Section succeeds.
Context (s : edit) (country : Z) (type : Z).
Hypothesis Hlaid : laid (vars s).
Hypothesis Hshow : vars s !! g "secShow" = Some [NUL].
Hypothesis Hlegal : vars s !! g "rogueApMacList.no" = Some [NUL; NUL].
Hypothesis Hcountry : sc_get_default_country (machine s) = Done (country, machine s).
Hypothesis Htype : Z.land CFG_TYPE_ALL type ≠ 0.
Let cc : cstr := nth (country_line country) country_comments [].
Hypothesis Htexts : ∀ p, p ∈ attributes → ∃ t, text_of (vars s) p = Some t ∧ text_ok cc p t = true.

Lemma texts_bound ps : (∀ p, p ∈ ps → p ∈ attributes) →
  zlen (texts_of s country ps) <= foldr (λ p n, 130 + zlen (remark cc p) + n) 0 ps.
Proof.
  induction ps as [|p ps IH]; intros Hps; [done|]. unfold texts_of in *. cbn [map concat foldr]. rewrite length_app.
  destruct (Htexts p) as (t & -> & Ht); [apply Hps, list_elem_of_here|]. change (default [] (Some t)) with t.
  apply attr_text_short in Ht. fold cc. specialize (IH (λ q Hq, Hps q (list_elem_of_further q p ps Hq))). fold cc in IH. lia.
Qed.

Lemma body_bound l : (∀ d, d ∈ l → d ∈ CFGData) →
  zlen (concat (map (group_text s country) l)) <=
    foldr (λ d n, zlen (group d) + 7 + foldr (λ p n, 130 + zlen (remark cc p) + n) 0 (attrs d) + n) 0 l.
Proof.
  induction l as [|d l IH]; intros Hl; [done|]. cbn [map concat foldr]. unfold group_text at 1, header.
  rewrite !length_app. cbn [length].
  pose proof (texts_bound (attrs d) (λ p Hp, in_group d p (Hl d (list_elem_of_here d l)) Hp)) as Ht.
  specialize (IH (λ e He, Hl e (list_elem_of_further e d l He))). lia.
Qed.
(** The variables [m] can be written and read again: secrets are shown, there
    are no legal access points, and every attribute has a text that fits its
    line and passes its check. *)
Definition exportable (cc : cstr) (m : gmap cell bytes) : bool :=
  bool_decide (m !! g "secShow" = Some [NUL]) &&
  bool_decide (m !! g "rogueApMacList.no" = Some [NUL; NUL]) &&
  forallb (λ p, match text_of m p with Some t => text_ok cc p t && value_ok m p t | None => false end) attributes.

(** What is in the variable after the import, for the country [c] of the board
    that imports. *)
Definition restored (m : gmap cell bytes) (c : Z) (p : attr_s) : option bytes :=
  match assignfunc p, text_of m p with
  | Some f, Some t =>
      if skipped f t then None
      else Some (match f with
                 | pAssignCountry => word_of c
                 | pAssign0To255 => [NUL; NUL]
                 | _ => expected f (default [] (m !! var p)) t
                 end)
  | _, _ => None
  end.

Section round.
Context (m : gmap cell bytes) (cc : cstr) (v0 : gmap cell bytes) (t0 : sys) (c : Z) (type : Z).
Hypothesis Hm : laid m.
Hypothesis Hexp : exportable cc m = true.
Hypothesis Hcc : cc ∈ country_comments.
Hypothesis Hlaid : laid v0.
Hypothesis Hssids : ssids_end v0.
Hypothesis Hcountry : sc_get_default_country t0 = Done (c, t0).
Hypothesis Hfixed : fixed_country c = true.
Hypothesis Htype : Z.land CFG_TYPE_ALL type ≠ 0.

Notation holds := (holds v0 t0).

(** The value of the attribute is in place. *)
Definition got (s : edit) (p : attr_s) : Prop :=
  ∀ w, restored m c p = Some w → ∃ i, vars s !! var p = Some i ∧ take (length w) i = w.

Lemma text_exported p : p ∈ attributes →
  ∃ t, text_of m p = Some t ∧ text_ok cc p t = true ∧ value_ok m p t = true.
Proof.
  intros Hp. unfold exportable in Hexp. apply andb_true_iff in Hexp as [_ H].
  apply (forallb_in _ _ p H) in Hp. destruct (text_of m p) as [t|]; [|done].
  apply andb_true_iff in Hp as [? ?]. by exists t.
Qed.

(** A value of the file is assigned. *)
Definition sets_var (p : attr_s) (w : bytes) (mm : M edit unit) : Prop := ∀ s, holds s →
  ∃ s' i, mm s = Done (tt, s') ∧ vars s' !! var p = Some i ∧ take (length w) i = w ∧
    ∀ v, v ≠ var p → v ≠ g "rogueApMacList.outNo" → vars s' !! v = vars s !! v.
(* ===== verification/CliServices.v ===== *)
(** * Handlers of the command line: addresses and services (busybox/shell/linksysCli.c)

    The handlers from the addresses of the device to mail, names and the reboot
    of every day. *)

From S2P Require Import Prelude CLib FileSys Inet Utility CfgStore ApCfgSys ApCfgWlan ApCfgLists AplFlag WifiSecurity EditParse EditAssign EditApCfg Cli CliSystem.

Section handlers.
Context {store : CfgStore sys} {host : Host} {console : Console}.
(* ===== verification/CliNetwork.v ===== *)
(** * Handlers of the command line: the network and the access points (busybox/shell/linksysCli.c)

    The handlers from version 6 of the protocol to the virtual LANs and the mode
    of operation. *)

From S2P Require Import Prelude CLib FileSys Inet Utility CfgStore ApCfgSys ApCfgWlan ApCfgLists AplFlag WifiSecurity EditParse EditAssign EditApCfg Cli CliSystem CliServices.

Section handlers.
Context {store : CfgStore sys} {host : Host} {console : Console}.
(* ===== verification/CliTable.v ===== *)
(** * The tables of commands (busybox/shell/linksysCli.c)

    Every table with its entries in their order.  A handler of the parser is a
    case of its own, because it goes on parsing with the next table. *)

From S2P Require Import Prelude CLib FileSys Utility CfgStore ApCfgSys ApCfgWlan EditApCfg Cli CliSystem CliServices CliNetwork CliRadio CliSecurity.

Definition CLI_SUPERUSER : cstr := "superuser".
Definition CLI_HIDDENCMD : cstr := ".".
Definition txtDisable : cstr := "disable".
Definition txtEnable : cstr := "enable".

Inductive handler : Type :=
  | Generic
  | GenericSet
  | Help
  | Do (m : M cli Z).

(** [struct parse_token_s]; [None] is NULL. *)
Record parse_token_s : Type := Tok {
  pCmd : cstr;
  pHelpText : option cstr;
  fHandler : handler;
  pNxtParseTbl : option tbl;
  pProtected : option cstr;
  opMode : Z;
}.

Section tables.
Context {store : CfgStore sys} {host : Host} {console : Console}.
(* ===== verification/CliParser.v ===== *)
(** * The parser of the command line (busybox/shell/linksysCli.c)

    A word of the line is looked up in a table, exactly or by an abbreviation;
    the handler of the entry takes the words behind it, or goes on parsing
    with the next table. *)

From S2P Require Import Prelude CLib FileSys Utility CfgStore ApCfgSys ApCfgWlan AplFlag EditApCfg Cli CliTable.

Section parser.
Context {store : CfgStore sys} {host : Host} {console : Console}.

(** ** Looking up a word *)

Definition securityCheck : bool := true.
Definition sccli_IsSuperUser : bool := true.
Definition sccli_tokenIsValidOpMode (e : parse_token_s) : bool := true.
Definition sccli_tokenIsProtected (e : parse_token_s) : bool := bool_decide (pProtected e = Some CLI_SUPERUSER).
Definition sccli_tokenIsHidden (e : parse_token_s) : bool := bool_decide (pProtected e = Some CLI_HIDDENCMD).

(** [sccli_tokencmp(p1, p2, len) == 0] *)
Definition sccli_tokencmp (p1 p2 : cstr) (len : nat) : bool :=
  bool_decide (map tolower (take len p1) = map tolower (take len p2)).

(** The entries that help and abbreviations know of. *)
Definition visible (e : parse_token_s) : bool :=
  negb (securityCheck && sccli_tokenIsProtected e && negb sccli_IsSuperUser) &&
  negb (sccli_tokenIsHidden e) && sccli_tokenIsValidOpMode e.
(** Whether the handler of an entry may be called. *)
Definition allowed (e : parse_token_s) : bool :=
  negb securityCheck || sccli_IsSuperUser || negb (sccli_tokenIsProtected e).

(** The whole command, in any case. *)
Definition is_exact (p : cstr) (e : parse_token_s) : bool :=
  (length p =? length (pCmd e))%nat && sccli_tokenIsValidOpMode e && sccli_tokencmp p (pCmd e) (length p).

(** [abbrevMatchCnt] of an entry after the rounds from [k] on; behind the end
    of the command no round counts. *)
Fixpoint abbrev (k cnt : nat) (p cmd : cstr) : nat :=
  match p, cmd with
  | a :: p', b :: cmd' => abbrev (S k) (if bool_decide (a = b) && (k =? cnt)%nat then S cnt else cnt) p' cmd'
  | _, _ => cnt
  end.
(** The entries whose first letter is that of the word: what [match] counts. *)
Definition same_start (p : cstr) (e : parse_token_s) : bool :=
  visible e && match p, pCmd e with a :: _, b :: _ => bool_decide (a = b) | _, _ => false end.

(** The entries with their [abbrevMatchCnt], and [match]. *)
Definition counted (p : cstr) (es : list parse_token_s) : nat * list (nat * parse_token_s) :=
  match list_find (is_exact p) es with
  | Some (i, _) => (1%nat, imap (λ j e, (if (j =? i)%nat then length p else O, e)) es)
  | None =>
      (length (filter (same_start p) es),
       map (λ e, (if visible e then abbrev 0 0 p (pCmd e) else O, e)) es)
  end.

(** The conditions on the entry before its handler is called. *)
Definition callable (p : cstr) (e : parse_token_s) : bool :=
  (length p <=? length (pCmd e))%nat && sccli_tokencmp p (pCmd e) (length p) && allowed e.

(** The first entry that satisfies a condition, with the entries from it on. *)
Fixpoint first_from {A} (f : A → bool) (l : list A) : option (A * list A) :=
  match l with
  | [] => None
  | x :: l' => if f x then Some (x, l) else first_from f l'
  end.

(** The entry that is chosen, the entries from it on, and whether several
    entries had the first letter. *)
Definition chosen (p : cstr) (es : list parse_token_s) : option (bool * parse_token_s * list parse_token_s) :=
  let '(matches, l) := counted p es in
  if (matches =? 1)%nat then
    match first_from (λ x, negb (x.1 =? 0)%nat && callable p x.2) l with
    | Some (x, r) => Some (false, x.2, map snd r)
    | None => None
    end
  else if negb (matches =? 0)%nat then
    let cnt := max_list (map fst l) in
    match first_from (λ x, (x.1 =? cnt)%nat) l with
    | Some (x, r) => if callable p x.2 then Some (true, x.2, map snd r) else None
    | None => None
    end
  else None.

(** ** Help *)

(** [sprintf(buf, "%s %s", pTxt, pCmd)] into 132 bytes. *)
Definition help_line (pTxt cmd : cstr) : M cli cstr :=
  let buf := pTxt ++ " "%char :: cmd in
  if decide (length buf < 132)%nat then mret buf else faultM.

(** [bmatch == 0]; without a filter all entries. *)
Definition passes (pFilter : option cstr) (e : parse_token_s) : bool :=
  match pFilter with Some f => starts f (pCmd e) | None => true end.

Fixpoint sccli_helpCmdScan (fuel : nat) (pTbl : option tbl) (pTxt : cstr) (pFilter : option cstr) (verbose : Z) : M cli () :=
  match fuel with
  | O => stuckM
  | S fuel' =>
      match pTbl with
      | None => mret tt
      | Some t => each (entries t) (λ e,
          if negb (visible e) then mret tt
          else
            buf ← help_line pTxt (pCmd e);
            match pNxtParseTbl e with
            | Some n =>
                if negb (verbose =? 0) then
                  _ ← (if (verbose =? 1) && passes pFilter e then sccli_helpCmdScan fuel' (Some n) buf None 0 else mret tt);
                  if 10 <=? verbose then sccli_helpCmdScan fuel' (Some n) buf None verbose else mret tt
                else
                  match pHelpText e with
                  | Some h => if passes pFilter e then printf "%s -- %s\n" [left_pad 35 buf; h] else mret tt
                  | None => mret tt
                  end
            | None =>
                match pHelpText e with
                | Some h => if passes pFilter e then printf "%s -- %s\n" [left_pad 35 buf; h] else mret tt
                | None => mret tt
                end
            end)
      end
  end.
(** The tables are four deep. *)
Definition DEPTH : nat := 4.
Definition helpCmdScan := sccli_helpCmdScan DEPTH.

Definition sccli_helpCmdHandler : M cli Z :=
  _ ← printf "List of Access Point CLI commands:\n" [];
  n ← sccli_tokenCount;
  verbose ← (if negb (n =? 0) then _ ← sccli_tokenPop; mret 10 else mret 1);
  _ ← helpCmdScan (Some TcmdTbl) [] None verbose;
  ok.

(** ** Parsing *)

Section handlers.
Context (tokenParser : tbl → M cli Z).

Definition genericCmdHandler (pTbl : option tbl) : M cli Z :=
  n ← sccli_tokenCount;
  if negb (n =? 0) then match pTbl with Some t => tokenParser t | None => mret CLI_PARSE_NO_TBL end
  else mret CLI_PARSE_NO_VALUE.
Definition genericCliCmdSet (pTbl : option tbl) : M cli Z :=
  return_value ← genericCmdHandler pTbl;
  _ ← (if return_value =? CLI_PARSE_OK then call apcfg_submit else mret tt);
  mret return_value.
Definition run_handler (h : handler) (pTbl : option tbl) : M cli Z :=
  match h with
  | Generic => genericCmdHandler pTbl
  | GenericSet => genericCliCmdSet pTbl
  | Help => sccli_helpCmdHandler
  | Do m => m
  end.
End handlers.

(** [pCli->ParseTbl[pCli->parseTblIdx-1]] *)
Definition last_table : M cli (option tbl) := s ← getS; mret (head (ParseTbl s)).

(** What follows the handler when one entry was found, and when several were. *)
Definition after_one (e : parse_token_s) (rc : Z) : M cli Z :=
  if (rc =? CLI_PARSE_NO_VALUE) || (rc =? CLI_PARSE_UNKNOWN) || (rc =? CLI_PARSE_INVALID_PARAMETER) then
    _ ← (if rc =? CLI_PARSE_INVALID_PARAMETER then t ← last_table; helpCmdScan t [] None 1
         else if rc =? CLI_PARSE_UNKNOWN then
           t ← last_table; s ← getS; helpCmdScan t (pCmd e) (Some (ibuf s)) 1
         else helpCmdScan (pNxtParseTbl e) (pCmd e) None 1);
    mret (if rc =? CLI_PARSE_NO_VALUE then CLI_PARSE_TOO_FEW else CLI_PARSE_ERROR)
  else mret rc.
Definition after_many (e : parse_token_s) (rc : Z) : M cli Z :=
  if rc =? CLI_PARSE_NO_VALUE then
    _ ← helpCmdScan (pNxtParseTbl e) (pCmd e) None 1; mret CLI_PARSE_TOO_FEW
  else mret rc.

(** [while ((p = sccli_tokenPop(pCli)) != NULL) printf(" %s", p);] *)
Fixpoint print_tokens (fuel : nat) : M cli () :=
  match fuel with
  | O => stuckM
  | S fuel' =>
      p ← sccli_tokenPop;
      match p with
      | None => mret tt
      | Some p => _ ← printf " %s" [p]; print_tokens fuel'
      end
  end.

(** The first character of the first table that was entered. *)
Definition is_comment (s : cli) : bool :=
  match ParseTbl s with
  | [t] => match entries t with e :: _ => bool_decide (head (pCmd e) = Some "#"%char) | [] => false end
  | _ => false
  end.

Definition not_found (p : cstr) : M cli Z :=
  s ← getS;
  _ ← printf (if 1 <? tokenLvl s then "Invalid parameter: %s" else "Unknown command: %s") [p];
  _ ← print_tokens (S MAX_TOKEN);
  _ ← printf "\n" [];
  _ ← (if negb (is_comment s) then
         if tokenLvl s <=? 2 then printf "Type %qhelp%q for a list of valid commands.\n" []
         else printf "List of valid parameter(s):\n" []
       else mret tt);
  mret (if tokenLvl s <=? 2 then CLI_PARSE_UNKNOWN else CLI_PARSE_INVALID_PARAMETER).

Fixpoint sccli_tokenParser (fuel : nat) (pTbl : tbl) : M cli Z :=
  match fuel with
  | O => stuckM
  | S fuel' =>
      _ ← deeper;
      s ← getS;
      _ ← (if decide (length (ParseTbl s) < MAX_TOKEN)%nat then modS (set_ParseTbl (pTbl :: ParseTbl s)) else faultM);
      got ← sccli_tokenPopWoCase;
      if negb (got : bool) then ok
      else
        s ← getS;
        match chosen (ibuf s) (entries pTbl) with
        | None => not_found (ibuf s)
        | Some (many, e, from) =>
            _ ← modS (set_CurTbl (map pCmd from));
            rc ← run_handler (sccli_tokenParser fuel') (fHandler e) (pNxtParseTbl e);
            if (many : bool) then after_many e rc else after_one e rc
        end
  end.
Definition tokenParser := sccli_tokenParser DEPTH.

(** ** The line *)

(** The words between the zeroes; [word] is what [pToken] points to. *)
Fixpoint scan_words (word : cstr) (buf : bytes) : list cstr :=
  match buf with
  | [] => []
  | ch :: buf' =>
      if decide (ch = NUL) then
        match word with [] => scan_words [] buf' | _ => word :: scan_words [] buf' end
      else scan_words (word ++ [ch]) buf'
  end.

(** The words of the command, each with a zero behind it, in a buffer of
    CLI_INBUF bytes. *)
Definition sccli_parser (pTbl : tbl) (argv : list cstr) : M cli Z :=
  _ ← sccli_tokenInit;
  let buf := concat (map (λ a, a ++ [NUL]) argv) in
  if decide (length buf <= CLI_INBUF)%nat then
    _ ← each (scan_words [] buf) sccli_tokenPush;
    tokenParser pTbl
  else faultM.

(** The built-in commands of the shell. *)
Definition sercomm_cmd (argv : list cstr) : M cli Z := _ ← sccli_parser TcmdTbl argv; mret 0.

(** [prompt] has 64 bytes. *)
Definition sccli_getPrompt : M cli cstr :=
  s ← getS;
  name ← on apCfgSysNameGet;
  let prompt := "[VAP" ++ dec (vap_ s) ++ " @ " ++ name ++ "]# " in
  if decide (length prompt < 64)%nat then mret prompt else faultM.

(** The state of a console that starts. *)
Definition sccli_Init (m : sys) : cli :=
  Cli [] RADIO_24G 0 (replicate MAX_TOKEN None) 0 0 [] [] [] false m.
End parser.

→ **EXERCISE REQUIREMENTS**:
Given the records above, return exactly the lines starting at the line containing "Hypothesis Hcc : cc ∈ country_comments." and ending at the line containing "Definition got (s", including both.

→ **EXERCISE RESPONSE**:
Hypothesis Hcc : cc ∈ country_comments.
Hypothesis Hlaid : laid v0.
Hypothesis Hssids : ssids_end v0.
Hypothesis Hcountry : sc_get_default_country t0 = Done (c, t0).
Hypothesis Hfixed : fixed_country c = true.
Hypothesis Htype : Z.land CFG_TYPE_ALL type ≠ 0.

Notation holds := (holds v0 t0).

(** The value of the attribute is in place. *)
Definition got (s : edit) (p : attr_s) : Prop :=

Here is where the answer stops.